As a side effect, the fix speeds up decoding in Python 3.4+.
- Add 'encoding' parameter for w3lib.http.basic_auth_header.
- Fix pypy testing setup, add pypy3 to CI.
1.18.0 (2017-08-03)
-------------------
- Include additional assets used for distribution packages in the source tarball
- Consider ``[`` and ``]`` as safe characters in path and query components
of URLs, i.e. they are not escaped anymore
- Disable codecov project coverage check
1.17.0 (2017-02-08)
-------------------
- Add Python 3.5 and 3.6 support
- Add ``w3lib.url.parse_data_uri`` helper for parsing "data:" URIs
- Add ``w3lib.html.strip_html5_whitespace`` function to strip leading and
trailing whitespace as per W3C recommendations, e.g. for cleaning
"href" attribute values
- Fix ``w3lib.http.headers_raw_to_dict`` for multiple headers with same name
- Do not distribute tests/test_*.pyc artifacts
1.16.0 (2016-11-10)
-------------------
- ``canonicalize_url()`` and ``safe_url_string()``:
strip ":" when no port is specified (as per `RFC 3986`_;
see also https://github.com/scrapy/scrapy/issues/2377)

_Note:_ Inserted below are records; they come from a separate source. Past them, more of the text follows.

Section loop.
Context {W : Type} (env : Env W) (cps : Checkpoints W) (R : Rec W) (cfg : dagConfig).
Context (range_perm : forall i s, env_range_set env i s ≡ₚ elements s).
Context (recv_valid : forall l, l <> [] -> yields (env_recv env l) (fun i => i ∈ l)).
Let g := dc_graph cfg.
Let n := nodeCount g.
Context (g_wf : graph_wf g) (g_n : n = length (wf_Steps (dc_wf cfg))).
Context (RS : gset nat) (base : list Z).
Abbreviation inv := (sched_inv env cfg RS base).

(** The rounds the main loop still has to go, at most. *)
Definition rounds_left (s : dagScheduler) : nat :=
  2 * (n - length (ds_dispatchSeq s)) + length (ds_inflight s)
    + (length (ds_dispatchSeq s) - ds_processPos s).

(** Nothing asks the process to stop. *)
Definition never_down : Prop := yields (env_IsShuttingDown env) (fun b => b = false).

Lemma dispatched_bound s : inv s -> length (ds_dispatchSeq s) <= n.
Proof using g_n. intros []. by apply NoDup_bounded_length. Qed.

Lemma finalize_shape idx out s :
  let s' := finalize env cfg idx out s in
  ds_dispatchSeq s' = ds_dispatchSeq s /\ ds_inflight s' = ds_inflight s /\
  ds_processPos s' = ds_processPos s /\ ds_aborted s' = ds_aborted s.
Proof.
  unfold finalize. set (s1 := mkScheduler _ _ _ _ _ _ _ _ _ _ _ _ _ _ _).
  by destruct (propagateDeps_eq env cfg idx s1) as (? & ? & _ & ->).
Qed.

Lemma dispatch_one_shape idx ready s :
  let s' := dispatch_one env cfg idx ready s in
  ds_dispatchSeq s' = (ds_dispatchSeq s ++ [idx])%list /\
  length (ds_inflight s') <= S (length (ds_inflight s)) /\
  ds_processPos s' = ds_processPos s /\ ds_aborted s' = ds_aborted s.
Proof.
  unfold dispatch_one. set (ps := prepareDAGStep _ _ _ _ _ _ _).
  set (s1 := mkScheduler _ _ _ _ _ _ _ _ _ _ _ _ _ _ _).
  assert (length (ds_inflight s1) <= S (length (ds_inflight s))) as Hl.
  { unfold s1. cbn. clear. destruct (_ && _); rewrite ?length_app; cbn; lia. }
  destruct (ps_evalErr ps); [done|]. destruct (ps_skipped ps); [|done].
  destruct (finalize_shape idx "" s1) as (-> & -> & -> & ->). done.
Qed.

Lemma ready_bound s idx ready :
  inv s -> ds_aborted s = false -> ds_readyQueue s = idx :: ready ->
  length (ds_dispatchSeq s) < n.
Proof using g_n.
  intros [] Hab Hr. destruct (si_queue Hab) as [_ _ _ _ Hq].
  destruct (proj1 (Hq idx)) as (Hlt & _ & Hnew & _); [rewrite Hr; by left|].
  assert (length (idx :: ds_dispatchSeq s) <= n); [|cbn in *; lia].
  apply NoDup_bounded_length.
  - apply NoDup_cons. split; [|done]. by rewrite elem_of_list_to_set in Hnew.
  - by intros i [->|?]%elem_of_cons; [|apply si_lt].
Qed.

Lemma dispatch_one_rounds s idx ready :
  inv s -> ds_aborted s = false -> ds_readyQueue s = idx :: ready ->
  rounds_left (dispatch_one env cfg idx ready s) <= rounds_left s.
Proof using g_n.
  intros Hinv Hab Hr. pose proof (ready_bound s idx ready Hinv Hab Hr).
  destruct (dispatch_one_shape idx ready s) as (H1 & H2 & H3 & _).
  destruct Hinv. unfold rounds_left. rewrite H1, H3, length_app. cbn. lia.
Qed.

- ``url_query_cleaner()``: support new ``keep_fragments`` argument
(defaulting to ``False``)
1.15.0 (2016-07-29)
-------------------
- Add ``canonicalize_url()`` to ``w3lib.url``
1.14.3 (2016-07-14)
-------------------
Bugfix release:
- Handle IDNA encoding failures in ``safe_url_string()`` (issue #62)
1.14.2 (2016-04-11)
-------------------
Bugfix release:
- fix function import for (deprecated) ``urljoin_rfc`` (issue #51)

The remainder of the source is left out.